▸ Goal of the exercise:
Among the lines below, keep only those from the one containing "- exact (proj2 (proj1 (proj2" through the one containing "(string * pyval)).", and reproduce them exactly.

▸ Extracted entries:
• • •

(** The temperature fields as the load leaves them, however it ends once
    it has got past the lines that write them. *)
Lemma read_settings_temperature_default root w x :
  check_for_node root "temperature_default" = true ->
  stod (get_node_value root "temperature_default" false false) = inr x ->
  settings.temperature_default (globals (final (read_settings root w))) = x.
Proof.
  intros Hnode Hx.
  assert (Hdefault : default_converts root = true).
  { unfold default_converts, converts. now rewrite Hnode, Hx. }
  rewrite (read_settings_from_method _ _ Hdefault).
  rewrite (from_method_keeps_temperature_default root).
  now apply read_temperature_default_value.
Qed.

Lemma read_settings_temperature_method root w :
  default_converts root = true ->
  method_accepted root = true ->
  check_for_node root "temperature_method" = true ->
  settings.temperature_method (globals (final (read_settings root w))) =
  if (get_node_value root "temperature_method" true true =? "nearest")%string
  then TEMPERATURE_NEAREST else TEMPERATURE_INTERPOLATION.
Proof.
  intros Hdefault Hmethod Hnode.
  rewrite (read_settings_from_method _ _ Hdefault).
  unfold method_accepted in Hmethod. rewrite Hnode in Hmethod.
  simpl in Hmethod.
  destruct (_ =? "nearest")%string eqn:Hnear.
  - apply String.eqb_eq in Hnear.
    rewrite (bind_eq_Returned _ _ _ _ _
               (read_temperature_method_nearest root _ Hnode Hnear)).
    now rewrite (from_tolerance_keeps_temperature_method root).
  - simpl in Hmethod. apply String.eqb_eq in Hmethod.
    rewrite (bind_eq_Returned _ _ _ _ _
               (read_temperature_method_interpolation root _ Hnode Hmethod)).
    now rewrite (from_tolerance_keeps_temperature_method root).
Qed.

Lemma read_settings_temperature_tolerance root w x :
  default_converts root = true ->
  method_accepted root = true ->
  check_for_node root "temperature_tolerance" = true ->
  stod (get_node_value root "temperature_tolerance" false false) = inr x ->
  settings.temperature_tolerance (globals (final (read_settings root w))) = x.
Proof.
  intros Hdefault Hmethod Hnode Hx.
  assert (Htolerance : tolerance_converts root = true).
  { unfold tolerance_converts, converts. now rewrite Hnode, Hx. }
  rewrite (read_settings_from_method _ _ Hdefault).
  rewrite (bind_returns _ _ _
             (read_temperature_method_accepted root _ Hmethod)).
  rewrite (bind_returns _ _ _
             (read_temperature_tolerance_converts root _ Htolerance)).
  rewrite (from_flag_keeps_temperature_tolerance root).
  now apply read_temperature_tolerance_value.
Qed.
(** A whole exchange: the reply is the one-page document, under the
    name with the doubled dot that [f"{stem}-{hash}.{suffix}"] makes, and
    both temporary directories are gone afterwards. *)
Example handler_round_trip :
  let out := handler (Sheet.inbound (Some "invoice.pdf"))
               (with_files (λ _, ∅) (with_tmp_dirs (λ _, ∅) Sheet.two_pages)) in
  out.1 = inr tt
  ∧ sent out.2 = [(5%Z, "invoice-dkry5cjq..pdf", Pdf [Sheet.invoice_done])]
  ∧ files out.2 = ∅ ∧ tmp_dirs out.2 = ∅
  ∧ journal out.2 = Sheet.invoice_events.
Proof. vm_compute. repeat split; reflexivity. Qed.

(** With a library whose calls all raise, a rule that is run raises and a
    rule that is skipped does not. *)
Example broken_library :
  (@apply_entry _ Sheet.broken Sheet.invoice_rule Sheet.invoice_page).2
  = inl (FitzError 1)
  ∧ @apply_entry _ Sheet.broken (Sheet.rule "Invoice" "") Sheet.invoice_page
    = ([], inr Sheet.invoice_page).
Proof. split; reflexivity. Qed.

(** The second of two rules with the same find text searches the page the
    first rule left, and finds the re-inserted run, not the original one. *)
Example second_search_sees_first_rule :
  calls (apply_entries [Sheet.invoice_rule; Sheet.rule "Invoice" "Bill"]
           Sheet.invoice_page).1 !! 4%nat
  = Some (SearchFor Sheet.invoice_done "Invoice")
  ∧ calls (apply_entries [Sheet.invoice_rule; Sheet.rule "Invoice" "Bill"]
             Sheet.invoice_page).1 !! 5%nat
    = Some (AddRedactAnnot (mkRect 10 22 66 30))
  ∧ search_for Sheet.invoice_page "Invoice" = inr [mkRect 10 20 66 30].
Proof. repeat split; reflexivity. Qed.
(** [useStore] throws exactly when no ancestor is a [StoreProvider], and so
    does [useActions]: in any component the two hooks both throw or both
    return. *)
Theorem hooks_throw_iff_no_provider (Store StoreActions : Type)
    (createActions : Store -> StoreActions) (useLocalStore : Store -> Store)
    (ancestors : list (Ancestor Store StoreActions)) :
  (useStore createActions useLocalStore ancestors
   = Throws "useStore must be used within a StoreProvider."
   <-> has_provider ancestors = false)
  /\ (useActions createActions useLocalStore ancestors
      = Throws "useActions must be used within a StoreProvider."
      <-> has_provider ancestors = false)
  /\ ((exists e, useStore createActions useLocalStore ancestors = Throws e)
      <-> (exists e, useActions createActions useLocalStore ancestors = Throws e)).
Proof.
  rewrite (useContext_without_provider createActions useLocalStore).
  unfold useStore, useActions.
  destruct (useContext createActions useLocalStore ancestors) as [data|].
  - repeat split; try discriminate; intros [e He]; discriminate.
  - repeat split; intros _; eexists; reflexivity.
Qed.

Lemma hooks_throw_iff_no_provider_witness :
  useStore (fun s : nat => s + 1)%nat (fun s : nat => s)
    [Component "Layout"; Component "App"]
  = Throws "useStore must be used within a StoreProvider."
  /\ useActions (fun s : nat => s + 1)%nat (fun s : nat => s)
       [Component "Layout"; Component "App"]
     = Throws "useActions must be used within a StoreProvider.".
Proof.
  split.
  - exact (proj2 (proj1 (hooks_throw_iff_no_provider nat nat (fun s => s + 1)%nat
             (fun s => s) [Component "Layout"; Component "App"])) eq_refl).
  - exact (proj2 (proj1 (proj2 (hooks_throw_iff_no_provider nat nat
             (fun s => s + 1)%nat (fun s => s) [Component "Layout"; Component "App"])))
             eq_refl).
Defined.
(** * Heart-rate consumer: rolling window, stall detection, anomaly alerts

    A shallow embedding of [consumers/csv_consumer_vega.py].  The Python
    functions are translated one by one; what they use from the Python
    runtime ([json.loads], [float], [int], [os.getenv], [deque], [max],
    [min], the comparison and subtraction operators) is given the meaning
    CPython gives it on the values that can reach this program: the
    documents [json.loads] produces and binary64 floats. *)

From Stdlib Require Import ZArith QArith List String Ascii Bool Lia.
From Stdlib Require Import Floats.SpecFloat.
Import ListNotations.

Local Open Scope string_scope.
Local Open Scope list_scope.
Local Open Scope Z_scope.

(** ** Python values *)

(** A Python [float] is an IEEE 754 binary64 number. *)
Definition prec : Z := 53.
Definition emax : Z := 1024.

Definition float : Type := spec_float.

(** The objects [json.loads] can return: [None], [bool], [int], [float],
    [str], [list] and [dict] (in insertion order, keys unique). *)
#[warnings="-register-all"]
Inductive pyval : Type :=
| PNone
| PBool (b : bool)
| PInt (z : Z)
| PFloat (f : float)
| PStr (s : string)
| PList (l : list pyval)
| PDict (kv : list (string * pyval)).

(** The exception classes that occur; every one derives from
    [Exception], and [JSONDecodeError] derives from [ValueError]. *)
Inductive exn : Type :=
| JSONDecodeError
| ValueError
| TypeError
| AttributeError
| OverflowError
| RecursionError.

Definition isinstance_JSONDecodeError (e : exn) : bool :=
  match e with JSONDecodeError => true | _ => false end.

• • •

▸ Problem solution:
  - exact (proj2 (proj1 (proj2 (hooks_throw_iff_no_provider nat nat
             (fun s => s + 1)%nat (fun s => s) [Component "Layout"; Component "App"])))
             eq_refl).
Defined.
(** * Heart-rate consumer: rolling window, stall detection, anomaly alerts

    A shallow embedding of [consumers/csv_consumer_vega.py].  The Python
    functions are translated one by one; what they use from the Python
    runtime ([json.loads], [float], [int], [os.getenv], [deque], [max],
    [min], the comparison and subtraction operators) is given the meaning
    CPython gives it on the values that can reach this program: the
    documents [json.loads] produces and binary64 floats. *)

From Stdlib Require Import ZArith QArith List String Ascii Bool Lia.
From Stdlib Require Import Floats.SpecFloat.
Import ListNotations.

Local Open Scope string_scope.
Local Open Scope list_scope.
Local Open Scope Z_scope.

(** ** Python values *)

(** A Python [float] is an IEEE 754 binary64 number. *)
Definition prec : Z := 53.
Definition emax : Z := 1024.

Definition float : Type := spec_float.

(** The objects [json.loads] can return: [None], [bool], [int], [float],
    [str], [list] and [dict] (in insertion order, keys unique). *)
#[warnings="-register-all"]
Inductive pyval : Type :=
| PNone
| PBool (b : bool)
| PInt (z : Z)
| PFloat (f : float)
| PStr (s : string)
| PList (l : list pyval)
| PDict (kv : list (string * pyval)).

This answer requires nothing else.